A streamer eating Beaverhead River brown trout (photo: A.J. Swentosky).

We've been talking a lot about streamer tactics lately, with an eye on improving on-the-water success while fishing streamers. Almost all of the tactics we've highlighted have been founded on the same basic premise: streamers are intended to imitate prey that swims, and getting better at fooling fish with them means getting better at making your streamer look and act like the real deal, being an active predator and doing more than just covering water with a swung fly. And while we've relayed many ways to get better at doing just that, we've yet to talk about what many seasoned streamer anglers consider the most deadly streamer tactic of all: the jerk-strip.

Steamer experts like Kelly Galloup and Gary Borger have been talking about the jerk-strip for years, noting its effectiveness above all other tactics and its penchant for producing the most feverish of strikes from the biggest of trout. If that sounds good, then its time you made yourself familiar with the jerk-strip. Along with its effectiveness also comes difficulty, however. The jerk-strip retrieve is a very active retrieve that requires precise timing to master in order to produce the most accurate imitation of a fleeing baitfish.

The Jerk Strip

Unlike other retrieves, the jerk-strip utilizes the rod in imparting action to the fly. As you'd likely then guess, this is done by jerking the rod. Here's how it's usually done: rig up with a sink tip or full sinking line and cast your fly directly across stream or slightly down-and-across. Give the fly a second or two to sink in the current, and then give the rod tip a downstream jerk, moving the rod anywhere from 1 to 2 feet. Then, without pausing, return the rod to its initial position, stripping the line in simultaneously as you do. Immediately repeat the motion and continue doing so until the cast is fished out.

The motion imparted to the fly is an erratic one, intended to trigger a predatory response in fish by showing them prey that is fleeing their territory, but is compromised in some way. This prey isn't badly injured, but it is somehow vulnerable. Walking this tightrope between being an easy meal but one that's likely to get away safely if not quickly grabbed is what can trigger such violent responses from aggressive fish.

To be clear, this isn't a lazy man's streamer tactic. In fact, it is perhaps the most active way to fish a streamer. The pace should be quick and must be incredibly quick if you're dealing with fast currents. You can most certainly experiment with the pace of your jerk and speed of the following strip, but often it is the most aggressive jerk-strip retrieves that produce the most aggressive strikes from fish.

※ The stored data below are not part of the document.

(** ** Adding a MicroVM *)
Lemma HI_ensure temp all y h' r : HI y -> (forall dir, temp = Ok dir -> directory dir) ->
  ensureSandboxRootLocked temp all (hy_host y) = (h', r) -> HI (y <| hy_host := h' |>) /\
  forall root, r = Ok root -> directory root /\ root = fo_root h' /\ root ∈ fo_dirs h' /\ fo_vms h' = fo_vms (hy_host y) /\ fo_closed h' = fo_closed (hy_host y).
Proof.
  intros HH HT. unfold ensureSandboxRootLocked. destruct y as [h now dels execs nextd]. simpl. pose proof HH as [Hroot _ _ Hrec Hvms Hboots Hpend Hpan Hdel Honce Hdirs Hex]. simpl in *.
  destruct (String.eqb_spec (fo_root h) "") as [E|E].
  - destruct Hroot as [(_ & Hd & Hr)|(cs & Hcs & _)]; [|by rewrite E in Hcs]. destruct temp as [dir|e]; intros [= <- <-].
    + split.
      * split; rec_simpl.
        -- right. by apply HT.
        -- by right.
        -- by destruct HH.
        -- intros i r Hi. by rewrite Hr in Hi.
        -- intros uid i Hi. destruct (Hvms uid i Hi) as (r & Hi' & _). by rewrite Hr in Hi'.
        -- intros i t Hi. destruct (Hboots i t Hi) as (r & Hi' & _). by rewrite Hr in Hi'.
        -- intros uid i r _ Hi. by rewrite Hr in Hi.
        -- done.
        -- intros j i E' Hj. destruct (Hdel j i E' Hj) as (_ & r & Hi & _). by rewrite Hr in Hi.
        -- intros j j' i i' E1 E2 r r' _ _ Hi. by rewrite Hr in Hi.
        -- intros d. rewrite Hd. set_solver.
        -- intros i k Hk. destruct (Hex i k Hk) as (r & Hi & _). by rewrite Hr in Hi.
      * intros root [= <-]. rec_simpl. split_and!; [by apply HT|done|set_solver|done|done].
    + split; [done|]. by intros root [=].
  - destruct Hroot as [(? & _)|Hroot]; [done|]. destruct all as [e|]; intros [= <- <-].
    + split; [done|]. by intros root [=].
    + split; [|intros root [= <-]; rec_simpl; split_and!; [done|done|set_solver|done|done]].
      split; rec_simpl; try done; try (by destruct HH).
      * by right.
      * intros uid i Hi. destruct (Hvms uid i Hi) as (r & ? & ? & ? & ?). exists r. split_and!; try done. set_solver.
      * intros j i E' Hj. destruct (Hdel j i E' Hj) as (? & r & ? & ? & ? & ?). split; [done|]. exists r. split_and!; try done. set_solver.
      * intros d [->%elem_of_singleton|Hd]%elem_of_union; [by left|by apply Hdirs].
Qed.

Definition add_record (uid : string) (spec : MicroVMSpec) (now : time) (h : Host) : Host :=
  let sandbox := Join (fo_root h) uid in
  h <| fo_dirs := {[sandbox]} ∪ fo_dirs h |> <| fo_next := fo_next h + 1 |>
    <| fo_recs := <[fo_next h := newRecord uid spec now sandbox]> (fo_recs h) |> <| fo_vms := <[uid := fo_next h]> (fo_vms h) |>.

Lemma fresh_rec s y i r : HIx s y -> fo_recs (hy_host y) !! i = Some r -> i <> fo_next (hy_host y).
Proof. intros HH Hi ->. destruct (hx_rec s y HH _ _ Hi). lia. Qed.

Lemma HI_add uid spec now y :
  HI y -> directory (fo_root (hy_host y)) -> proper uid -> fo_vms (hy_host y) !! uid = None ->
  Join (fo_root (hy_host y)) uid ∉ fo_dirs (hy_host y) ->
  HIx (Some (fo_next (hy_host y))) (y <| hy_host := add_record uid spec now (hy_host y) |>)
  /\ fo_boots (hy_host y) !! fo_next (hy_host y) = None.
Proof.
  intros HH Hdir Hp Hno Hnd. pose proof (fresh_rec None y) as Hfr. destruct y as [h now0 dels execs nextd]. simpl in *.
  rewrite (Join_proper _ _ Hdir Hp) in Hnd.
  assert (Hb : fo_boots h !! fo_next h = None).
  { destruct (fo_boots h !! fo_next h) as [t|] eqn:E; [|done]. destruct (hx_boots None _ HH _ _ E) as (r & Hr & _). by apply (Hfr _ _ HH) in Hr. }
  split; [|done]. pose proof HH as [_ Htemp Hnext Hrec Hvms Hboots Hpend Hpan Hdel Honce Hdirs Hex].
  unfold add_record. rewrite (Join_proper _ _ Hdir Hp). simpl in *.
  assert (Hlk : forall i r, fo_recs h !! i = Some r -> <[fo_next h := newRecord uid spec now (fo_root h +:+ "/" +:+ uid)]> (fo_recs h) !! i = Some r).
  { intros i r Hi. rewrite lookup_insert_ne; [done|]. intros <-. by apply (Hfr _ _ HH) in Hi. }
  assert (Hout : forall i r, fo_recs h !! i = Some r -> mv_sandbox r ∈ fo_dirs h -> mv_uid r <> uid).
  { intros i r Hi Hd Hu. apply Hnd. destruct (Hrec i r Hi) as [_ [_ Hs _ _]]. by rewrite <-Hu, <-Hs. }
  split; rec_simpl; try done.
  - by right.
  - lia.
  - intros i r [[<- <-]|[_ Hi]]%lookup_insert_Some; [|destruct (Hrec i r Hi); split; [lia|done]]. split; [lia|]. by split.
  - intros u i [[<- <-]|[Hne Hi]]%lookup_insert_Some.
    + rewrite lookup_insert_eq. eexists. split; [done|]. simpl. split_and!; try done. set_solver.
    + destruct (Hvms u i Hi) as (r & Hr & ? & ? & ?). exists r. split_and!; auto. set_solver.
  - intros i t Hi. destruct (Hboots i t Hi) as (r & Hr & ? & ?). exists r. split_and!; auto.
  - intros u i r [[<- <-]|[Hne Hi]]%lookup_insert_Some Hr Hst Hsk; [done|].
    rewrite lookup_insert_ne in Hr by congruence. by eapply Hpend.
  - intros j i E Hj. destruct (Hdel j i E Hj) as (? & r & Hr & ? & Hd & Hv). split; [done|]. exists r. split_and!; auto; [set_solver|].
    rewrite lookup_insert_ne; [done|]. intros Hu. by apply (Hout i r Hr Hd).
  - intros j j' i i' E E' r r' Hj Hj' Hi Hi' Hu. destruct (Hdel j i E Hj) as (_ & x & Hx & _). destruct (Hdel j' i' E' Hj') as (_ & x' & Hx' & _).
    rewrite (Hlk _ _ Hx) in Hi. rewrite (Hlk _ _ Hx') in Hi'. simplify_eq. by eapply Honce.
  - intros d [->%elem_of_singleton|Hd]%elem_of_union.
    + right. left. eexists uid, _, _. rewrite !lookup_insert_eq. by split_and!.
    + destruct (Hdirs d Hd) as [->|[(u & i & r & Hu & Hi & Hs)|(j & i & E & r & Hj & Hi & Hs)]]; [by left| |].
      * right. left. exists u, i, r. split_and!; auto. rewrite lookup_insert_ne; [done|]. intros <-. by rewrite Hno in Hu.
      * right. right. exists j, i, E, r. auto.
  - intros i k Hk. destruct (Hex i k Hk) as (r & Hr & Hm & Ho). exists r. split; [auto|]. split; [done|]. simpl in *.
    destruct Ho as [[Hv Hst]|Ho]; [|by right]. left. split; [|done]. rewrite lookup_insert_ne; [done|]. intros Hu. by rewrite <-Hu, Hno in Hv.
Qed.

And, as noted, it takes time to master -- which is mostly a matter of getting the timing down, understanding the position and presentation of the fly in the water and getting solid hook sets when you do get a take. But here's the good news: you don't need to be a master of the jerk strip in order to have success with it. As you practice, you'll improve, and all the while you'll be producing action in the water -- that even if not perfect -- will still result in a motion that's likely to entice aggressive trout. And, you'll be experimenting with presentation and doing more than just searching water with a swung fly, which is what we've been preaching all along.

When it all comes together, you can produce some of the most impressive charges and takes you're ever likely to see as an angler and that will keep you fishing the jerk-strip retrieve on waters far and wide.